Changes in profitability have prompted a shift in the Arkansas Democrat-Gazette's focus from print to digital subscriptions, its publisher, Walter E. Hussman Jr., told Hot Springs National Park Rotary Club on Wednesday.
By the end of 2019, Hussman, chairman of WEHCO Media Inc., hopes to convert the Arkansas Democrat-Gazette's print subscribers to digital, providing subscribers with Apple iPads so they can download a digital replica of the daily paper. Sunday editions will still be printed and distributed across the state.
Hussman said that, historically, newspapers have gotten 80 percent of their revenue from advertising; however, advertising has "dropped precipitously."
"In 2006, when newspaper advertising was peak, the total newspaper ad revenues in America were just under $47 million a year," he said. "That's for The New York Times, Chicago Tribune, Sentinel-Record, weeklies, etc.
"In 2017, that $47 million dropped to $12 million. It dropped by 75 percent, so even the really big papers are really struggling."
To make the iPad program profitable, Hussman said he needs to convert 70 percent of subscribers to digital.
"Newsrooms have just been eviscerated all across the country ... so if we're going to be a complete comprehensive newspaper that does investigative reporting, watchdog journalism, etc., this is the way we've got to do it," he said.

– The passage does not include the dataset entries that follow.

(** The counting stage: the strict pass and, when it raises, a warning
    and the pass again with [errors='ignore']. *)
Definition count_stage (env : Env) (detected : encoding) : M Z :=
  try_except (count_lines env detected Strict)
    (fun _ => log_callback EvCountRetry ;;
              count_lines env detected Ignore).

(** The splitting stage, in the same two steps. *)
Definition split_stage (env : Env) (detected : encoding)
    (num_parts chunk_size : Z) (base_name : string) : M unit :=
  try_except
    (process_splitting env detected num_parts chunk_size base_name Strict)
    (fun e =>
       log_callback (EvSplitRetry e) ;;
       process_splitting env detected num_parts chunk_size base_name Ignore).

(** The body of the outer [try] of [split_csv_logic]. *)
Definition split_body (env : Env) (file_path : string) (num_parts : Z)
    (output_folder : string) : M unit :=
  log_callback (EvStart (basename env file_path)) ;;
  progress_callback true ;;
  present <- path_exists ;;
  (if present : bool then ret tt
   else makedirs env ;; log_callback (EvMkdir output_folder)) ;;
  let base_name := fst (splitext env (basename env file_path)) in
  log_callback EvDetecting ;;
  detected <- lift (detect_encoding (src env)) ;;
  log_callback (EvDetected detected) ;;
  log_callback EvCounting ;;
  total_lines <- count_stage env detected ;;
  let data_rows := total_lines - 1 in
  if data_rows <=? 0 then
    log_callback EvNoData ;;
    progress_callback false
  else
    chunk_size <- math_ceil data_rows num_parts ;;
    log_callback (EvPlan data_rows num_parts chunk_size) ;;
    split_stage env detected num_parts chunk_size base_name ;;
    log_callback (EvDone output_folder).

Definition split_csv_logic (env : Env) (file_path : string) (num_parts : Z)
    (output_folder : string) : M unit :=
  try_finally
    (try_except
       (split_body env file_path num_parts output_folder)
       (fun e => log_callback (EvUnexpected e)))
    (progress_callback false).

(** A run from a given world: the outcome and the world it leaves. *)
Definition run (env : Env) (file_path : string) (num_parts : Z)
    (output_folder : string) (w : World) : result unit * World :=
  split_csv_logic env file_path num_parts output_folder w.

(** ** Whole-file views used to state the properties *)

(** The reader [csv.reader(f_in)] starts from. *)
Definition open_reader (env : Env) (enc : encoding) (m : errors_mode) : LineIter :=
  let d := src env enc m in
  MkLineIter (file_lines NewlineEmpty d) (d_error d).

(** [list(csv.reader(lines))] for lines that all arrive: every record
    in order, [None] when the parser raises [csv.Error].  [rd] is the
    reader inside the current record. *)
Fixpoint records_from (rd : Reader) (ls : list text) : option (list row) :=
  match ls with
  | [] =>
      if has_partial_record rd
      then Some [fields (parse_save_field rd)]
      else Some []
  | l :: ls' =>
      match process_line rd l with
      | None => None
      | Some rd' =>
          if is_start_record rd'
          then cons (fields rd') <$> records_from parse_reset ls'
          else records_from rd' ls'
      end
  end.

Definition records (ls : list text) : option (list row) :=
  records_from parse_reset ls.

(** The text of a file to which the rows were written in turn. *)
Definition render (rs : list row) : text :=
  concat (map writerow rs).

(** The number of lines the counting pass finds in mode [m]. *)
Definition line_count (env : Env) (enc : encoding) (m : errors_mode) : Z :=
  Z.of_nat (length (file_lines NewlineNone (src env enc m))).
(** * MockNatsClient: an in-process stand-in for a NATS client

    A shallow embedding of [src/lib/MockNatsClient.js] together with the
    pieces of the JavaScript platform the class leans on (ordinary objects
    used as maps, [JSON], [Buffer], timers), followed by the properties the
    specification states about it. *)

From Stdlib Require Import ZArith NArith Lia List String Ascii Bool Permutation.
From Stdlib Require Import DecimalString DecimalN DecimalPos.
From Stdlib.Strings Require Import Byte.
From stdpp Require Import base list strings sorting.
Import ListNotations.

#[local] Arguments String.append : simpl nomatch.

(** ** Ordinary JavaScript objects used as maps

    [_findSubscribesBySubject] collects its result in an object literal
    [{}], writes it with [onePerQueue[key] = sub] and reads it back with
    [Object.values].  Three rules of the language decide what comes out:

    - own properties are listed with the array-index keys first, in
      ascending numeric order, then the other string keys in the order in
      which they were created;
    - writing an existing key replaces the value and keeps the position;
    - writing the key [__proto__] on an object that inherits from
      [Object.prototype] runs the inherited setter: it changes the
      prototype and creates no own property. *)

Module JsObject.

(** Own enumerable string-keyed properties, in listing order. *)
Definition props (A : Type) : Type := list (string * A).

Definition show_N (n : N) : string := NilEmpty.string_of_uint (N.to_uint n).

Definition read_N (s : string) : option N :=
  match s with
  | EmptyString => None
  | _ => option_map N.of_uint (NilEmpty.uint_of_string s)
  end.

(** An array index is a key [s] that is the canonical decimal text of an
    integer below [2^32 - 1]: [ToString (ToUint32 s) = s]. *)
Definition array_index (s : string) : option N :=
  match read_N s with
  | Some n => if String.eqb (show_N n) s && (n <? 4294967295)%N then Some n else None
  | None => None
  end.

Fixpoint has_key {A} (k : string) (o : props A) : bool :=
  match o with
  | [] => false
  | (k', _) :: o' => String.eqb k k' || has_key k o'
  end.

Fixpoint replace_value {A} (k : string) (v : A) (o : props A) : props A :=
  match o with
  | [] => []
  | (k', v') :: o' =>
      if String.eqb k k' then (k', v) :: o' else (k', v') :: replace_value k v o'
  end.

(** Position of a new array-index key [n]: after the smaller indices. *)
Fixpoint insert_index {A} (n : N) (k : string) (v : A) (o : props A) : props A :=
  match o with
  | [] => [(k, v)]
  | (k', v') :: o' =>
      match array_index k' with
      | Some m => if (m <? n)%N then (k', v') :: insert_index n k v o' else (k, v) :: o
      | None => (k, v) :: o
      end
  end.

(** [CreateDataProperty]: what [JSON.parse] uses, and what an assignment
    ends in for every key but [__proto__]. *)
Definition define {A} (k : string) (v : A) (o : props A) : props A :=
  if has_key k o then replace_value k v o
  else match array_index k with
       | Some n => insert_index n k v o
       | None => o ++ [(k, v)]
       end.

(** [o[k] = v] on an object created by [{}], [v] being an object. *)
Definition set {A} (k : string) (v : A) (o : props A) : props A :=
  if String.eqb k "__proto__" then o else define k v o.

(** A property list as an object can have it: creating its properties one
    after the other, in the order of the list, gives the list back.  (The
    keys are distinct, the array indices come first and ascend.) *)
Definition proper {A} (o : props A) : Prop :=
  fold_left (fun acc kv => define (fst kv) (snd kv) acc) o [] = o.

(** [o[k]], for an own property. *)
Fixpoint get {A} (k : string) (o : props A) : option A :=
  match o with
  | [] => None
  | (k', v) :: o' => if String.eqb k k' then Some v else get k o'
  end.

(** [Object.values(o)]. *)
Definition values {A} (o : props A) : list A := map snd o.

Definition keys {A} (o : props A) : list string := map fst o.

End JsObject.

(** ** JavaScript values

    The values a test passes to the client and the client hands to the
    subscription handlers.  Numbers are the integers (a JSON text with a
    fraction or an exponent is outside the model); a string is kept as the
    bytes of its UTF-8 encoding, so [Buffer.from(text)] copies it; a
    function is known by its name only. *)

Definition fn : Type := string.

#[local] Unset Elimination Schemes.

Inductive value : Type :=
| VUndefined
| VNull
| VBool (b : bool)
| VNum (z : Z)
| VStr (s : string)
| VBuffer (b : list Byte.byte)
| VArr (l : list value)
| VObj (o : list (string * value))
| VFun (f : fn).

#[local] Set Elimination Schemes.

(** Induction on values, through the arrays and the objects. *)
Definition value_induction (P : value -> Prop)
  (Hundef : P VUndefined) (Hnull : P VNull) (Hbool : forall b, P (VBool b))
  (Hnum : forall z, P (VNum z)) (Hstr : forall s, P (VStr s))
  (Hbuf : forall b, P (VBuffer b))
  (Harr : forall l, Forall P l -> P (VArr l))
  (Hobj : forall o, Forall (fun kv => P (snd kv)) o -> P (VObj o))
  (Hfun : forall f, P (VFun f)) : forall v, P v :=
  fix go (v : value) : P v :=
    match v with
    | VUndefined => Hundef
    | VNull => Hnull
    | VBool b => Hbool b
    | VNum z => Hnum z
    | VStr s => Hstr s
    | VBuffer b => Hbuf b
    | VArr l =>
        Harr l ((fix all (l : list value) : Forall P l :=
                   match l with
                   | [] => @List.Forall_nil _ P
                   | x :: l' => @List.Forall_cons _ P x l' (go x) (all l')
                   end) l)
    | VObj o =>
        Hobj o ((fix all (o : list (string * value)) : Forall (fun kv => P (snd kv)) o :=
                   match o with
                   | [] => @List.Forall_nil _ _
                   | kv :: o' =>
                       @List.Forall_cons _ (fun kv => P (snd kv)) kv o' (go (snd kv)) (all o')
                   end) o)
    | VFun f => Hfun f
    end.

(** What a call can throw.  [Raised f] is whatever the handler [f] threw;
    [Unmodelled] stands for a call of a built-in on arguments that the
    model does not cover. *)
Inductive error : Type :=
| TypeError
| SyntaxError
| ReferenceError
| Raised (f : fn)
| Unmodelled.

Definition dquote : ascii := "034"%char.
Definition backslash : ascii := "092"%char.

(** ** [Buffer] *)

Module Buffer.

Definition replacement : list N := [239; 191; 189]%N.

(** Decoder state between two code points: the bytes of the sequence read
    so far, how many continuation bytes are still due, and the range the
    next one has to lie in. *)
Record pending : Type := Pending { seen : list N; needed : nat; lower : N; upper : N }.

Definition idle : pending := Pending [] 0 128 191.

(** The range of the byte that follows a first byte [b]: the sequences
    that are too long for their code point, the surrogates and the code
    points beyond U+10FFFF are shut out there. *)
Definition lower_after (b : N) : N :=
  if (b =? 224)%N then 160 else if (b =? 240)%N then 144 else 128.

Definition upper_after (b : N) : N :=
  if (b =? 237)%N then 159 else if (b =? 244)%N then 143 else 191.

(** A byte met while no sequence is open. *)
Definition lead (b : N) : list N * pending :=
  if (b <=? 127)%N then ([b], idle)
  else if (194 <=? b)%N && (b <=? 223)%N then ([], Pending [b] 1 128 191)
  else if (224 <=? b)%N && (b <=? 239)%N then
    ([], Pending [b] 2 (lower_after b) (upper_after b))
  else if (240 <=? b)%N && (b <=? 244)%N then
    ([], Pending [b] 3 (lower_after b) (upper_after b))
  else (replacement, idle).

Definition step (p : pending) (b : N) : list N * pending :=
  match needed p with
  | O => lead b
  | S k =>
      if (lower p <=? b)%N && (b <=? upper p)%N then
        match k with
        | O => (seen p ++ [b], idle)
        | S _ => ([], Pending (seen p ++ [b]) k 128 191)
        end
      else let (out, p') := lead b in (replacement ++ out, p')
  end.

Fixpoint decode (p : pending) (bs : list N) : list N :=
  match bs with
  | [] => match needed p with O => [] | S _ => replacement end
  | b :: bs' => let (out, p') := step p b in out ++ decode p' bs'
  end.

(** [Buffer.from(text)]: the UTF-8 bytes of a string. *)
Definition of_string (s : string) : list Byte.byte := list_byte_of_string s.

(** [buf.toString()]: UTF-8 decoding, every ill-formed sequence becoming
    U+FFFD; the result is again kept as UTF-8 bytes. *)
Definition toString (b : list Byte.byte) : string :=
  string_of_list_ascii (map ascii_of_N (decode idle (map Byte.to_N b))).

End Buffer.

(** ** [JSON] *)

Module JSON.

(** The text of a number: decimal digits, as [Number::toString] writes
    the integers a number holds exactly. *)
Definition show_Z (z : Z) : string :=
  if (z <? 0)%Z then String "-" (JsObject.show_N (Z.abs_N z)) else JsObject.show_N (Z.to_N z).

Definition hex_digit (n : N) : ascii :=
  if (n <? 10)%N then ascii_of_N (48 + n) else ascii_of_N (87 + n).

(** [QuoteJSONString], one character at a time. *)
Definition escape (c : ascii) : string :=
  let n := N_of_ascii c in
  if (n =? 34)%N then String backslash (String dquote EmptyString)
  else if (n =? 92)%N then String backslash (String backslash EmptyString)
  else if (n =? 8)%N then String backslash "b"
  else if (n =? 12)%N then String backslash "f"
  else if (n =? 10)%N then String backslash "n"
  else if (n =? 13)%N then String backslash "r"
  else if (n =? 9)%N then String backslash "t"
  else if (n <? 32)%N then
    String backslash (String "u" (String "0" (String "0"
      (String (hex_digit (n / 16)) (String (hex_digit (n mod 16)) EmptyString)))))
  else String c EmptyString.

Fixpoint escape_all (s : string) : string :=
  match s with
  | EmptyString => EmptyString
  | String c s' => escape c +:+ escape_all s'
  end.

Definition quote (s : string) : string :=
  String dquote (escape_all s +:+ String dquote EmptyString).

Fixpoint join (l : list string) : string :=
  match l with
  | [] => EmptyString
  | [x] => x
  | x :: l' => x +:+ String "," (join l')
  end.

(** [buf.toJSON()]. *)
Definition buffer_toJSON (b : list Byte.byte) : list (string * value) :=
  [("type"%string, VStr "Buffer");
   ("data"%string, VArr (map (fun x => VNum (Z.of_N (Byte.to_N x))) b))].

(** [JSON.stringify(v)]; [None] is the result [undefined], which is what a
    function or [undefined] serialises to.  Inside an array such a value is
    written [null], inside an object its member is dropped. *)
Fixpoint stringify (v : value) : option string :=
  match v with
  | VUndefined | VFun _ => None
  | VNull => Some "null"%string
  | VBool b => Some (if b then "true" else "false")%string
  | VNum z => Some (show_Z z)
  | VStr s => Some (quote s)
  | VBuffer b =>
      Some ("{" +:+ quote "type" +:+ ":" +:+ quote "Buffer" +:+ "," +:+ quote "data" +:+ ":["
            +:+ join (map (fun x => JsObject.show_N (Byte.to_N x)) b) +:+ "]}")
  | VArr l =>
      Some ("[" +:+ join (map (fun x => default "null"%string (stringify x)) l) +:+ "]")
  | VObj o =>
      Some ("{" +:+ join (flat_map (fun kv => match kv with
                                               | (k, x) => match stringify x with
                                                           | Some t => [quote k +:+ ":" +:+ t]
                                                           | None => []
                                                           end
                                               end) o) +:+ "}")
  end.

Definition is_ws (c : ascii) : bool :=
  let n := N_of_ascii c in
  (n =? 32)%N || (n =? 9)%N || (n =? 10)%N || (n =? 13)%N.

Fixpoint skip_ws (s : string) : string :=
  match s with
  | String c s' => if is_ws c then skip_ws s' else s
  | EmptyString => s
  end.

Definition is_digit (c : ascii) : bool :=
  let n := N_of_ascii c in (48 <=? n)%N && (n <=? 57)%N.

Fixpoint span_digits (s : string) : string * string :=
  match s with
  | String c s' =>
      if is_digit c then let (d, r) := span_digits s' in (String c d, r)
      else (EmptyString, s)
  | EmptyString => (EmptyString, EmptyString)
  end.

Definition hex_value (c : ascii) : option N :=
  let n := N_of_ascii c in
  if (48 <=? n)%N && (n <=? 57)%N then Some (n - 48)%N
  else if (97 <=? n)%N && (n <=? 102)%N then Some (n - 87)%N
  else if (65 <=? n)%N && (n <=? 70)%N then Some (n - 55)%N
  else None.

(** The character after a backslash, [u] apart. *)
Definition unescape (c : ascii) : option ascii :=
  let n := N_of_ascii c in
  if (n =? 34)%N then Some dquote
  else if (n =? 92)%N then Some backslash
  else if (n =? 47)%N then Some "/"%char
  else if (n =? 98)%N then Some (ascii_of_N 8)
  else if (n =? 102)%N then Some (ascii_of_N 12)
  else if (n =? 110)%N then Some (ascii_of_N 10)
  else if (n =? 114)%N then Some (ascii_of_N 13)
  else if (n =? 116)%N then Some (ascii_of_N 9)
  else None.

(** UTF-8 bytes of a code point of the basic plane; a surrogate has none. *)
Definition utf8 (cp : N) : option string :=
  if (cp <? 128)%N then Some (String (ascii_of_N cp) EmptyString)
  else if (cp <? 2048)%N then
    Some (String (ascii_of_N (192 + cp / 64)) (String (ascii_of_N (128 + cp mod 64)) EmptyString))
  else if (55296 <=? cp)%N && (cp <=? 57343)%N then None
  else
    Some (String (ascii_of_N (224 + cp / 4096))
           (String (ascii_of_N (128 + (cp / 64) mod 64))
             (String (ascii_of_N (128 + cp mod 64)) EmptyString))).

The conversion to digital plus one day of print does not affect The Sentinel-Record, he said, noting that print subscribers are already able, if they choose, to read the digital edition of the newspaper on a phone, tablet, or on the newspaper's website. Hussman is also the publisher of The Sentinel-Record.
"People have asked me before what about The Sentinel-Record? The Sentinel-Record is actually still profitable -- one of our few newspapers that we have that's still profitable. As long as it's profitable, we're going to keep printing it seven days a week," he said during a question-and-answer session.
"People my age, or even people younger than me, love the newspaper; they love the newspaper format," Hussman said earlier during his presentation to the Rotarians' weekly noon luncheon at the Arlington Resort Hotel & Spa. "They know the most important news is on the front page. They know where to go get sports. They know where to go get business news. They know where the obituaries are. That's what we like. Younger people are not so enamored with the newspaper format. They're real happy with (smartphones) and they don't mind just scrolling to find whatever news they want."
Hussman said the conundrum came with the understanding that readers like the newspaper format, yet the paper was losing money. The answer was to stop delivering print editions to the fringes of the state to save money on unprofitable areas.
"We've got about 4,000 people over the last five to 10 years who have started reading their paper on something like an iPad and it's actually not a website, it's the paper ... same thing as if they were holding the paper," he said.
"We had so many comments from people saying 'You know, this thing is great. I can carry it with me on an airplane. When I get to Chicago I can download it. It's the paper.'"
In the May 22 edition of the Democrat-Gazette, Hussman said he is prepared to spend $12 million on the tablets, which retail for $329 before tax. At that time, he said he had distributed more than 10,000 iPads so far across the state.
His first attempt to roll out the program took place in Blytheville where he said out of 200 subscribers, only four took to the new format, which linked the iPad with a smartphone deal. After regrouping, the Democrat-Gazette offered the iPads only as part of a subscription, along with training sessions for subscribers. It prompted 140 of the 200 subscribers to make the switch to digital.
"People tell me the strangest things of 'I look at yours on an iPad. I look at The New York Times on the iPad. I look at The Wall Street Journal on the iPad, and I like yours the best,'" he said. "They said 'When I read The New York Times on the iPad, I'm wondering, was every article that was in The New York Times ... was every article on their iPad app? When I read The Wall Street Journal, I'm wondering when I read the article, was that the whole article that was in The Wall Street Journal, or was it the abbreviated version? But when I look at your paper, it's the paper.'"
Hussman said the digital replica allows for more freedom with features that allow the reader to increase the size of text, have articles read aloud to them, save and share articles and editions, search the archives, and enjoy all color photos across the whole paper.
"Forty percent of the people say they go back and look at a previous edition because you can store 60 previous editions of the paper on your iPad," he said. "Also, anyone that takes the newspaper on the iPad has unlimited free use of all the newspaper archives that go back decades.
"We've just found that this is something although people thought they wouldn't like it, actually they do like it. The thing I like about it -- we have 106 people in our newsroom. We can keep all 106 people in our newsroom with this program."